The EBEC summer school, supported by the Wellcome Trust, and held in collaboration with the International Society for Evolution, Ecology and Cancer, represents a new phase of the evolution revolution in cancer biology.  This new summer school offered trainees in evolutionary biology, ecology, cancer biology, oncology and computational biology an opportunity to learn directly from the leaders of this emerging field and build interdisciplinary connections and collaborations that empower them to use evolution and ecology to understand, prevent and treat cancer.

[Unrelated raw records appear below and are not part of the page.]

Lemma without_breaks_clean s : str_forallb no_break (without_breaks s) = true.
Proof.
  induction s as [|c s IH]; [done|]. cbn [without_breaks]. destruct (_ || _)%bool eqn:E; [done|]. cbn [str_forallb].
  unfold no_break. by rewrite E.
Qed.
Lemma without_breaks_id s : str_forallb no_break s = true → without_breaks s = s.
Proof.
  induction s as [|c s IH]; [done|]. cbn [str_forallb without_breaks]. intros [Hc Hs]%andb_true_iff. unfold no_break in Hc.
  apply negb_true_iff in Hc. by rewrite Hc, IH.
Qed.

Lemma split_netloc_spec s :
  s = (split_netloc s).1 +:+ (split_netloc s).2 ∧ str_forallb (λ c, negb (url_delimiter c)) (split_netloc s).1 = true ∧
  starts_with_delimiter (split_netloc s).2.
Proof.
  induction s as [|c s (IH1 & IH2 & IH3)]; [by split_and!; [..|left]|]. cbn [split_netloc]. fold (url_delimiter c).
  destruct (url_delimiter c) eqn:E; cbn [fst snd].
  - split_and!; [done..|]. right. eauto.
  - split_and!; [by rewrite IH1 at 1| |done]. cbn [str_forallb]. by rewrite E.
Qed.

Lemma split_netloc_app a b :
  str_forallb (λ c, negb (url_delimiter c)) a = true → starts_with_delimiter b → split_netloc (a +:+ b) = (a, b).
Proof.
  intros Ha Hb. induction a as [|c a IH].
  - change (EmptyString +:+ b) with b. destruct Hb as [->|(c & t & -> & Hc)]; [done|]. cbn [split_netloc]. fold (url_delimiter c). by rewrite Hc.
  - change (String c a +:+ b) with (String c (a +:+ b)). cbn [str_forallb] in Ha. apply andb_true_iff in Ha as [Hc Ha].
    cbn [split_netloc]. fold (url_delimiter c). apply negb_true_iff in Hc. by rewrite Hc, IH.
Qed.

Lemma str_cut_spec c s : ∃ b, s = (str_cut c s).1 +:+ b ∧ str_forallb (λ d, negb (Ascii.eqb d c)) (str_cut c s).1 = true ∧
  ∀ r, (str_cut c s).2 = Some r → b = String c r.
Proof.
  induction s as [|d s (b & IH1 & IH2 & IH3)]; [by exists EmptyString|]. cbn [str_cut]. destruct (Ascii.eqb d c) eqn:E; cbn [fst snd].
  - apply Ascii.eqb_eq in E as ->. exists (String c s). split_and!; [done..|]. by intros r [= ->].
  - exists b. split_and!; [by rewrite IH1 at 1| |done]. cbn [str_forallb]. by rewrite E.
Qed.
Lemma str_cut_none c s : str_forallb (λ d, negb (Ascii.eqb d c)) s = true → str_cut c s = (s, None).
Proof.
  induction s as [|d s IH]; [done|]. cbn [str_forallb str_cut]. intros [Hd%negb_true_iff Hs]%andb_true_iff. by rewrite Hd, IH.
Qed.

Lemma clean_part p a b : str_forallb p (a +:+ b) = true → str_forallb p a = true ∧ str_forallb p b = true.
Proof. rewrite str_forallb_app. apply andb_true_iff. Qed.

Lemma substring_whole s : String.substring 0 (String.length s) s = s.
Proof. induction s as [|c s IH]; [done|]. cbn. by rewrite IH. Qed.
Lemma after_slashes s : String.substring 2 (String.length ("//" +:+ s) - 2) ("//" +:+ s) = s.
Proof.
  change ("//" +:+ s) with (String "/" (String "/" s)). cbn [String.length String.substring].
  replace (S (S (String.length s)) - 2)%nat with (String.length s) by lia. apply substring_whole.
Qed.

Lemma split_scheme_part s : ∃ a, s = a +:+ (split_scheme s).2.
Proof.
  unfold split_scheme. destruct (str_cut_spec ":"%char s) as (b & Hs & _ & Hr). destruct (str_cut ":"%char s) as [a [r|]]; cbn [fst snd] in *.
  - destruct s as [|c s]; [by exists EmptyString|]. destruct (_ && _ && _); [|by exists EmptyString].
    exists (a +:+ ":"). rewrite app_assoc_str. cbn. by rewrite Hs, (Hr r eq_refl).
  - by exists EmptyString.
Qed.

(** What [urlsplit] leaves of an address with a host. *)
Lemma split_url_spec netloc_ok url scheme netloc rest :
  split_url netloc_ok url = Some (scheme, netloc, rest) → str_nonempty netloc = true →
  netloc_ok netloc = true ∧ str_forallb (λ c, negb (url_delimiter c)) netloc = true ∧ starts_with_delimiter rest ∧
  str_forallb no_break netloc = true ∧ str_forallb no_break rest = true.
Proof.
  unfold split_url. set (v := without_breaks _). pose proof (without_breaks_clean _ : str_forallb no_break v = true) as Hv.
  destruct (split_scheme_part v) as [a Ha]. destruct (split_scheme v) as [sch w]. cbn [snd] in Ha. rewrite Ha in Hv.
  apply clean_part in Hv as [_ Hw]. destruct (str_startswith w "//") eqn:Ew.
  - apply startswith_iff in Ew as [t ->]. rewrite after_slashes. apply clean_part in Hw as [_ Ht].
    destruct (split_netloc_spec t) as (H1 & H2 & H3). destruct (split_netloc t) as [n r]. cbn [fst snd] in *. subst t.
    apply clean_part in Ht as [Hn Hr]. destruct (netloc_ok n) eqn:En; [|done]. intros [= <- <- <-] _. done.
  - destruct (netloc_ok EmptyString); [|done]. by intros [= <- <- <-].
Qed.

Lemma url_path_spec rest :
  (∃ b, rest = url_path rest +:+ b) ∧ str_forallb (λ c, negb (Ascii.eqb c "?"%char)) (url_path rest) = true ∧
  str_forallb (λ c, negb (Ascii.eqb c "#"%char)) (url_path rest) = true.
Proof.
  unfold url_path. destruct (str_cut_spec "#"%char rest) as (b & Hb & Hh & _). set (s := (str_cut "#"%char rest).1) in *.
  destruct (str_cut_spec "?"%char s) as (b' & Hb' & Hq & _). set (t := (str_cut "?"%char s).1) in *. split_and!.
  - exists (b' +:+ b). by rewrite Hb, Hb' at 1; rewrite app_assoc_str.
  - done.
  - rewrite Hb' in Hh. by apply clean_part in Hh as [? _].
Qed.

(** The parts of a normal address, whatever it was made of. *)
Lemma normal_parts netloc_ok text_repr base_url url :
  normalize_api_url netloc_ok text_repr base_url = Ok url →
  ∃ scheme netloc p, url = scheme +:+ "://" +:+ netloc +:+ p +:+ "/api/" ∧ (scheme = "http"%string ∨ scheme = "https"%string) ∧
    netloc_ok netloc = true ∧ str_nonempty (netloc_host netloc) = true ∧ str_contains "@" netloc = false ∧
    str_forallb (λ c, negb (url_delimiter c)) netloc = true ∧ starts_with_delimiter (p +:+ "/api/") ∧
    str_forallb no_break (netloc +:+ p) = true ∧
    str_forallb (λ c, negb (Ascii.eqb c "?"%char)) p = true ∧ str_forallb (λ c, negb (Ascii.eqb c "#"%char)) p = true.
Proof.
  unfold normalize_api_url. destruct (str_nonempty _); [|done]. cbn [negb].
  set (value := if str_contains _ _ then _ else _). destruct (split_url netloc_ok value) as [[[scheme netloc] rest]|] eqn:Esplit; [|done].
  destruct (str_nonempty (netloc_host netloc)) eqn:Ehost; [|done]. cbn [negb].
  destruct (_ || _)%bool eqn:Escheme; [|done]. destruct (str_contains "@" netloc) eqn:Eat; [done|]. cbn [negb]. intros [= <-].
  assert (str_nonempty netloc = true) as Hne by by destruct netloc.
  destruct (split_url_spec _ _ _ _ _ Esplit Hne) as (Hok & Hdel & Hstart & Hb1 & Hb2).
  destruct (url_path_spec rest) as ([b Hrest] & Hq & Hh). destruct (api_base_form (url_path rest)) as (p & -> & Hp).
  exists scheme, netloc, p. split; [done|]. split.
  { by apply orb_true_iff in Escheme as [?%String.eqb_eq|?%String.eqb_eq]; [left|right]. }
  split_and!; [done..| | | |]; destruct Hp as [->|[t Ht]].
  1: right; by eexists _, _. 2: by rewrite app_nil_str. 3,5: done.
  all: destruct (rstrip_part (Ascii.eqb "/"%char) (url_path rest)) as [b' Hb'];
    change (rstrip (Ascii.eqb "/"%char) (url_path rest)) with (rstrip_slash (url_path rest)) in Hb'; rewrite Ht in Hb'; rewrite Hb' in *.
  - destruct p as [|c p]; [right; by eexists _, _|]. destruct Hstart as [->|(d & r & -> & Hd)]; [done|].
    injection Hrest as -> _. right. by eexists _, _.
  - rewrite Hrest in Hb2. rewrite !app_assoc_str in Hb2. apply clean_part in Hb2 as [Hb2 _]. by rewrite str_forallb_app, Hb1, Hb2.
  - rewrite app_assoc_str in Hq. by apply clean_part in Hq as [? _].
  - rewrite app_assoc_str in Hh. by apply clean_part in Hh as [? _].
Qed.

Lemma strip_url s p : (s = "http"%string ∨ s = "https"%string) → str_strip (s +:+ p +:+ "/api/") = s +:+ p +:+ "/api/".
Proof.
  intros Hs. unfold str_strip.
  assert (lstrip is_space (s +:+ p +:+ "/api/") = s +:+ p +:+ "/api/") as -> by (destruct Hs as [-> | ->]; done).
  change ("/api/"%string) with ("/api" +:+ String "/" EmptyString)%string. rewrite <- !app_assoc_str. by rewrite rstrip_keeps.
Qed.

Lemma split_normal netloc_ok s netloc api :
  (s = "http"%string ∨ s = "https"%string) → str_forallb no_break (netloc +:+ api) = true → netloc_ok netloc = true →
  str_forallb (λ c, negb (url_delimiter c)) netloc = true → starts_with_delimiter api →
  split_url netloc_ok (s +:+ "://" +:+ netloc +:+ api) = Some (s, netloc, api).
Proof.
  intros Hs Hb Hok Hd Hstart. unfold split_url.
  assert (without_breaks (lstrip control_or_space (s +:+ "://" +:+ netloc +:+ api)) = s +:+ "://" +:+ netloc +:+ api) as ->.
  { rewrite without_breaks_id; [by destruct Hs as [-> | ->]|]. destruct Hs as [-> | ->]; exact Hb. }
  assert (split_scheme (s +:+ "://" +:+ netloc +:+ api) = (s, "//" +:+ netloc +:+ api)) as -> by (destruct Hs as [-> | ->]; done).
  assert (str_startswith ("//" +:+ netloc +:+ api) "//" = true) as -> by (apply startswith_iff; by eexists).
  rewrite after_slashes, split_netloc_app by done. by rewrite Hok.
Qed.

(** A normalized address is its own normal form: an http or https address
    that ends in the path of the API, whose network location passed the checks
    and holds no credentials. *)
Theorem normalized_addresses_are_normal netloc_ok text_repr base_url url :
  normalize_api_url netloc_ok text_repr base_url = Ok url →
  normalize_api_url netloc_ok text_repr url = Ok url ∧
  ∃ scheme netloc path, url = scheme +:+ "://" +:+ netloc +:+ path +:+ "/api/" ∧ (scheme = "http"%string ∨ scheme = "https"%string) ∧
    netloc_ok netloc = true ∧ str_contains "@" netloc = false ∧ str_contains "/" netloc = false.
Proof.
  intros (s & netloc & p & -> & Hs & Hok & Hhost & Hat & Hd & Hstart & Hb & Hq & Hh)%normal_parts. split.
  - unfold normalize_api_url.
    assert (s +:+ "://" +:+ netloc +:+ p +:+ "/api/" = s +:+ ("://" +:+ netloc +:+ p) +:+ "/api/") as E by by rewrite !app_assoc_str.
    rewrite E, strip_url, <- E by done.
    assert (str_nonempty (s +:+ "://" +:+ netloc +:+ p +:+ "/api/") = true) as -> by by destruct Hs as [-> | ->].
    assert (str_contains "://" (s +:+ "://" +:+ netloc +:+ p +:+ "/api/") = true) as -> by (apply str_contains_iff; by eexists _, _).
    cbn [negb]. rewrite split_normal; [|done| |done..].
    2:{ rewrite <- app_assoc_str, str_forallb_app, Hb. done. }
    rewrite Hhost, Hat. assert (String.eqb s "http" || String.eqb s "https" = true)%bool as -> by by destruct Hs as [-> | ->].
    cbn [negb]. do 4 f_equal. rewrite <- (api_base_again p) at 2. f_equal. unfold url_path.
    rewrite (str_cut_none "#"%char) by by rewrite str_forallb_app, Hh. cbn [fst].
    by rewrite (str_cut_none "?"%char) by by rewrite str_forallb_app, Hq.
  - exists s, netloc, p. split_and!; [done..|]. destruct (str_contains "/" netloc) eqn:E; [|done].
    apply str_contains_iff in E as (a & b & ->). apply clean_part in Hd as [_ [Hd _]%clean_part]. done.
Qed.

For images and events from the conference, see here

For a previous TVOL interview with Athena Aktipis, see here

The evolution revolution began quietly in cancer biology.  In 1976, cancer biologist Peter Nowell published a paper describing cancer as evolutionary problem.  For decades the field lay relatively fallow, and by the time evolutionary biologists began to discover cancer as an evolutionary phenomenon in the 1990s, there were still only a handful of papers on the topic despite the fact that cancer is fundamentally an evolutionary (and ecological) process.  Now the papers on evolution and cancer number in the thousands, and two recent special issues on the topic highlight many aspects of the evolutionary approach to cancer, including an open access special issue in the journal Evolutionary Applications. The topic of comparative oncology – how cancer manifests across life forms and how evolution can help us understand it – is the topic of another special issue, this one in Philosophical Transactions of the Royal Society B, including many open access papers as well.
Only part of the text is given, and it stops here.